Violettes









Rien qu'une touffe de violettes pâles, une touffe de ces fleurs faibles et presque fades, et un enfant jouant dans le jardin...

Ce jour-là, en ce février-là, pas si lointain et tout de même perdu comme tous les autres jours de sa vie qu'on ne ressaisira jamais, un bref instant, elles m'auront désencombré la vue.
Fleurs parmi les plus insignifiantes et les plus cachées. Infimes. A la limite de la fadeur. Nées de la terre ameublie par les dernières neiges de l'hiver. Et comment, si frêle, peuvent-elles seulement apparaître, sortir de terre, tenir debout?
Dans la liturgie de l'année, plus constante, un peu plus éternelle que l'autre- qui d'ailleurs se défait -, elles ont leur place comme l'heure de prime dans la journée des reclus. Une heure où l'on ne peut parler haut. Pour les entendre, il faut déplacer de l'ombre. Etre sorti des cauchemars. Défait de ses bandelettes.

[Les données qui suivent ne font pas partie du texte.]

(** The log update of the handler is [merge_entries]. *)
Lemma update_log_eq rf prev es :
  0 <= prev < len rf.(logs) ->
  (unmatch_idx ← findUnmatch rf.(logs) prev 0 es;
   if negb (unmatch_idx =? -1)
   then
     l ← slice rf.(logs) 0 (prev + 1 + unmatch_idx);
     es' ← slice es unmatch_idx (len es);
     Ret (set_logs (l ++ es') rf)
   else Ret rf)
  = Ret (set_logs (merge_entries rf.(logs) (S (Z.to_nat prev)) es) rf).
Proof.
  intros Hp. destruct (findUnmatch_spec rf.(logs) prev 0 es) as (u & Hu & Hcase); [lia..|].
  rewrite Hu. cbn. replace (Z.to_nat (prev + 1 + 0)) with (S (Z.to_nat prev)) in Hcase by lia.
  destruct Hcase as [[-> Hm]|(Hr & Hl & Hm)]; rewrite Hm; clear Hm Hu.
  - cbn. by rewrite set_logs_id.
  - destruct (Z.eqb_spec u (-1)); [lia|]. cbn.
    rewrite slice_to by lia. cbn. rewrite slice_from by lia. cbn.
    by replace (u - 0) with u by lia.
Qed.

Lemma follower_commit_eq rf lc :
  (if rf.(commitIndex) <? lc
   then
     let lastLogIndex := len rf.(logs) - 1 in
     if lc <=? lastLogIndex then setCommitIndex rf lc else setCommitIndex rf lastLogIndex
   else Ret rf) = follower_commit rf lc.
Proof. unfold follower_commit. cbn. repeat case_if; f_equal; lia. Qed.

Lemma merge_entries_app l k es :
  (k <= length l)%nat -> exists n es', merge_entries l k es = take n l ++ es' /\
    (k <= n)%nat /\ es' `suffix_of` es.
Proof.
  revert k. induction es as [|e es IH]; intros k Hk; cbn.
  - exists (length l), []. rewrite take_ge, app_nil_r by done. split; [done|].
    split; [done|apply suffix_nil].
  - destruct (l !! k) as [e'|] eqn:He.
    + case_if.
      * apply lookup_lt_Some in He. destruct (IH (S k)) as (n & es' & -> & Hn & Hs); [lia|].
        exists n, es'. split; [done|]. split; [lia|]. by apply suffix_cons_r.
      * exists k, (e :: es). auto.
    + apply lookup_ge_None in He. exists k, (e :: es). rewrite take_ge by done. auto.
Qed.
Lemma votes_inv_step lbl w w' :
  cluster_wf n w -> votes_inv w -> summary lbl w w' -> votes_inv w'.
Proof.
  intros Hcw Hv Hs. assert (kept w w') as Hmono.
  { intros v Hin. destruct (summary_new_votes _ _ _ Hcw Hv Hs)
      as [->|(? & ? & ? & ? & ? & _ & _ & -> & _)]; [done|]. apply elem_of_app. by left. }
  pose proof (summary_votes_once _ _ _ Hcw Hv Hs) as Hnew. split.
  - apply Hnew.
  - intros j T c c' Hin. by apply Hnew.
  - by eapply summary_reply_votes.
  - by eapply summary_go_votes.
  - by eapply summary_pkt_votes.
Qed.

Lemma init_votes_inv : votes_inv (init n).
Proof.
  split; cbn; try (by intros; exfalso; eapply not_elem_of_nil).
  intros i rf s a [_ ->]%init_node Hin. by apply not_elem_of_nil in Hin.
Qed.

Lemma reachable_votes_inv w : reachable n w -> votes_inv w.
Proof.
  induction 1 as [|lbl w w' Hr IH Hs]; [apply init_votes_inv|].
  apply reachable_wf in Hr. destruct (step_summary _ _ _ _ Hr Hs) as [->|?]; [done|].
  by eapply votes_inv_step.
Qed.

End election.
(** Peers that adopt the term of a message: the log may be replaced if the
    peer is not the leader of that term. *)
Lemma node_step_adopt w i rf rf' t l :
  leader_inv w -> w.(nodes) !! i = Some rf ->
  rf'.(currentTerm) = (adopt t rf).(currentTerm) -> rf'.(state) = (adopt t rf).(state) ->
  rf'.(logs) = l -> covered w.(leaders) l ->
  (l = rf.(logs) \/ (t = rf.(currentTerm) -> rf.(state) <> Leader) /\ rf.(currentTerm) <= t) ->
  node_step w.(leaders) i rf rf'.
Proof.
  intros Hl Hi Et Es El Hc Hn. unfold node_step. rewrite Et, Es, El, adopt_term.
  split; [lia|]. destruct (Z_lt_le_dec rf.(currentTerm) t) as [Hlt|Hle].
  - rewrite adopt_higher_state by done. done.
  - rewrite adopt_low by done. rewrite Z.max_r by done. split; [by right|]. split; [|done].
    intros Hld. destruct Hn as [->|[Hn ?]]; [by apply li_leader|].
    exfalso. apply Hn; [lia|done].
Qed.

Lemma node_step_higher w i rf t :
  leader_inv w -> w.(nodes) !! i = Some rf ->
  node_step w.(leaders) i rf (persist (adopt t rf)).
Proof.
  intros Hl Hi. destruct (adopt_frame t rf) as (_ & _ & El & _).
  eapply (node_step_adopt w i rf _ t rf.(logs)); [done..|by eapply li_log|by left].
Qed.

(** A segment of the leader's log merges into a log of leaders' segments. *)
Lemma merge_covered ls src l (a : AppendEntriesArgs Cmd) prev :
  (forall T i l', ls !! T = Some (i, l') -> log_wf l' /\ covered ls l') ->
  log_wf l -> covered ls l -> from_leader ls src a ->
  l !! Z.to_nat a.(ae_PrevLogIndex) = Some prev -> prev.(le_Term) = a.(ae_PrevLogTerm) ->
  covered ls (merge_entries l (S (Z.to_nat a.(ae_PrevLogIndex))) a.(ae_Entries)).
Proof.
  intros Hls Hw Hc (L & prev' & HL & Hp' & Ht' & Hpre) Hp Ht.
  destruct (Hls _ _ _ HL) as [HwL HcL].
  destruct (merge_entries_match l L (Z.to_nat a.(ae_PrevLogIndex)) a.(ae_Entries)) as [_ [->| ->]];
    [by eapply covered_matching|done| |done|by apply covered_take].
  exists prev, prev'. split; [done|]. split; [done|congruence].
Qed.

Lemma from_leader_mono ls ls' src a :
  leads_ext ls ls' -> from_leader ls src a -> from_leader ls' src a.
Proof.
  intros He (l & prev & Hl & Hp & Ht & Hpre). destruct (He _ _ _ Hl) as (l' & Hl' & [suf ->]).
  exists (l ++ suf), prev. split; [done|]. split; [by apply lookup_app_l_Some|]. split; [done|].
  rewrite drop_app_le by (apply lookup_lt_Some in Hp; lia). by apply prefix_app_r.
Qed.

Lemma segment_from_leader w i rf a :
  leader_inv w -> w.(nodes) !! i = Some rf -> segment rf a -> from_leader w.(leaders) i a.
Proof.
  intros Hl Hi (Hs & next & prev & Hr & Hp & ->). exists rf.(logs), prev. cbn.
  split; [by apply li_leader|]. replace (Z.to_nat (Z.of_nat next - 1)) with (pred next) by lia.
  split; [done|]. split; [done|]. by replace (S (pred next)) with next by lia.
Qed.

(** AppendEntries of a leader at another server. *)
Lemma append_node_step w k src inc dst args rf rf' reply :
  cluster_wf n w -> leader_inv w -> w.(net) !! k = Some (AppReq src inc dst args) ->
  w.(nodes) !! dst = Some rf -> ae_outcome rf args rf' reply ->
  node_step w.(leaders) dst rf rf'.
Proof.
  intros Hcw Hl Hk Hi Ho. apply list_elem_of_lookup_2 in Hk.
  destruct (cw_pkt _ _ Hcw _ Hk) as (Hne & _ & _).
  pose proof (li_pkt _ Hl _ _ _ _ Hk) as Hfl.
  pose proof (no_wf _ _ _ (cw_node _ _ Hcw _ _ Hi)) as Hw.
  pose proof (li_log _ Hl _ _ Hi) as Hc.
  destruct (adopt_frame args.(ae_Term) rf) as (_ & _ & El & _).
  destruct Ho as [| | |prev rf1 rf2 Hle Hp Ht -> Hf].
  - by apply node_step_same.
  - eapply (node_step_adopt w dst rf _ args.(ae_Term)); [done..|by left].
  - eapply (node_step_adopt w dst rf _ args.(ae_Term)); [done..|by left].
  - apply follower_commit_frame in Hf as (gs & -> & _).
    eapply (node_step_adopt w dst rf _ args.(ae_Term)); [done..| |].
    + by eapply merge_covered; [apply li_wf|apply Hw|..].
    + right. split; [|done]. intros Heq Hld. destruct Hfl as (L & ? & HL & _).
      rewrite Heq, (li_leader _ Hl _ _ Hi Hld) in HL. by simplify_eq.
Qed.

(** A candidate that has a quorum in its current term is the first leader of it. *)
Lemma win_fresh w w' src rf :
  leader_inv w -> votes_inv w' -> w.(nodes) !! src = Some rf ->
  (forall U j, quorum w U j -> quorum w' U j) -> quorum w' rf.(currentTerm) src ->
  rf.(state) = Candidate -> w.(leaders) !! rf.(currentTerm) = None.
Proof.
  intros Hl Hv' Hi Hq HqT Hs.
  destruct (w.(leaders) !! rf.(currentTerm)) as [[i' l']|] eqn:E; [|done]. exfalso.
  assert (i' = src) as -> by (eapply quorum_unique; [done|by eapply Hq, li_quorum|done]).
  by destruct (li_past _ Hl _ _ _ _ E Hi) as [_ []].
Qed.

(** A candidate wins the election of its current term. *)
Lemma leader_inv_win w w' src rf rf' T :
  cluster_wf n w -> leader_inv w -> votes_inv w' -> w.(nodes) !! src = Some rf ->
  (forall U j, quorum w U j -> quorum w' U j) -> quorum w' T src ->
  rf.(state) = Candidate -> rf.(currentTerm) = T ->
  rf'.(currentTerm) = T -> rf'.(logs) = rf.(logs) -> rf'.(state) = Leader ->
  w'.(nodes) = <[src := rf']> w.(nodes) -> (forall p, p ∈ w'.(net) -> p ∈ w.(net)) ->
  w'.(leaders) = <[T := (src, rf'.(logs))]> w.(leaders) ->
  leader_inv w'.
Proof.
  intros Hcw Hl Hv' Hi Hq HqT Hs <- Et El Es Hn Hnet Eld.
  pose proof (win_fresh w w' src rf Hl Hv' Hi Hq HqT Hs) as Hnone.
  assert (Hext : leads_ext w.(leaders) w'.(leaders)).
  { rewrite Eld. intros U i l HU. exists l. rewrite lookup_insert_ne by congruence. done. }
  pose proof (li_log _ Hl _ _ Hi) as Hc.
  pose proof (wf_log _ (no_wf _ _ _ (cw_node _ _ Hcw _ _ Hi))) as Hw.
  split.
  - intros U i l. rewrite Eld. intros [[<- [= <- <-]]|[_ HU]]%lookup_insert_Some; [done|].
    by eapply Hq, li_quorum.
  - intros U i l HU. rewrite Eld in HU. apply lookup_insert_Some in HU as [[<- [= <- <-]]|[_ HU]].
    + rewrite El. split; [done|]. by eapply covered_mono.
    + destruct (li_wf _ Hl _ _ _ HU). split; [done|]. by eapply covered_mono.
  - intros U i l r HU Hr. rewrite Eld in HU. rewrite Hn in Hr.
    apply list_lookup_insert_Some in Hr as [(<- & <- & _)|[? Hr]].
    + rewrite Et, Es. split; [|done].
      apply lookup_insert_Some in HU as [[<- _]|[? HU]]; [lia|].
      by destruct (li_past _ Hl _ _ _ _ HU Hi).
    + apply lookup_insert_Some in HU as [[<- [= <- <-]]|[? HU]]; [done|by eapply (li_past _ Hl)].
  - intros i r Hr Hld. rewrite Hn in Hr.
    apply list_lookup_insert_Some in Hr as [(<- & <- & _)|[? Hr]].
    + by rewrite Eld, Et, lookup_insert_eq.
    + rewrite Eld. pose proof (li_leader _ Hl _ _ Hr Hld).
      rewrite lookup_insert_ne; [done|congruence].
  - intros i r Hr. rewrite Hn in Hr. apply list_lookup_insert_Some in Hr as [(<- & <- & _)|[? Hr]].
    + rewrite El. by eapply covered_mono.
    + eapply covered_mono; [done|by eapply li_log].
  - intros s inc d a Hin%Hnet. eapply from_leader_mono; [done|by eapply (li_pkt _ Hl)].
Qed.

Ou n'est-ce pas plutôt que leur vue nous y aide ? "Je ne cueillerai pas les fleurs", dit l'Épouse du Cantique spirituel : cela signifie qu'elle se refusera certaines joies brèves pour une autre, réputée plus haute et plus durable. Ce refus n'empêche pas que les fleurs, même incueillies, ont été nommées dans le poème, qu'elles y sont limpidement présentes comme une beauté éparse au-delà de laquelle on ne pourrait sûrement pas aller sans l'avoir d'abord aimée.
Flèches à la tendre pointe, incapables de poison .
(Effacer toutes les erreurs, tous les détours, toutes les espèces de destructions ; pour ne garder que ces légères, ces fragiles flèches-là, décochées d'un coin d'ombre en fin d'hiver.)
L'infime, qui ouvre une voie, qui fraie une voie; mais rien de plus. Comme s'il fallait bien autre chose, qui ne me fut jamais donné, pour aller au-delà.
Frayeuses de chemin, parfumées, mais trop frêles pour qu'il ne soit pas besoin de les relayer dans le noir et dans le froid.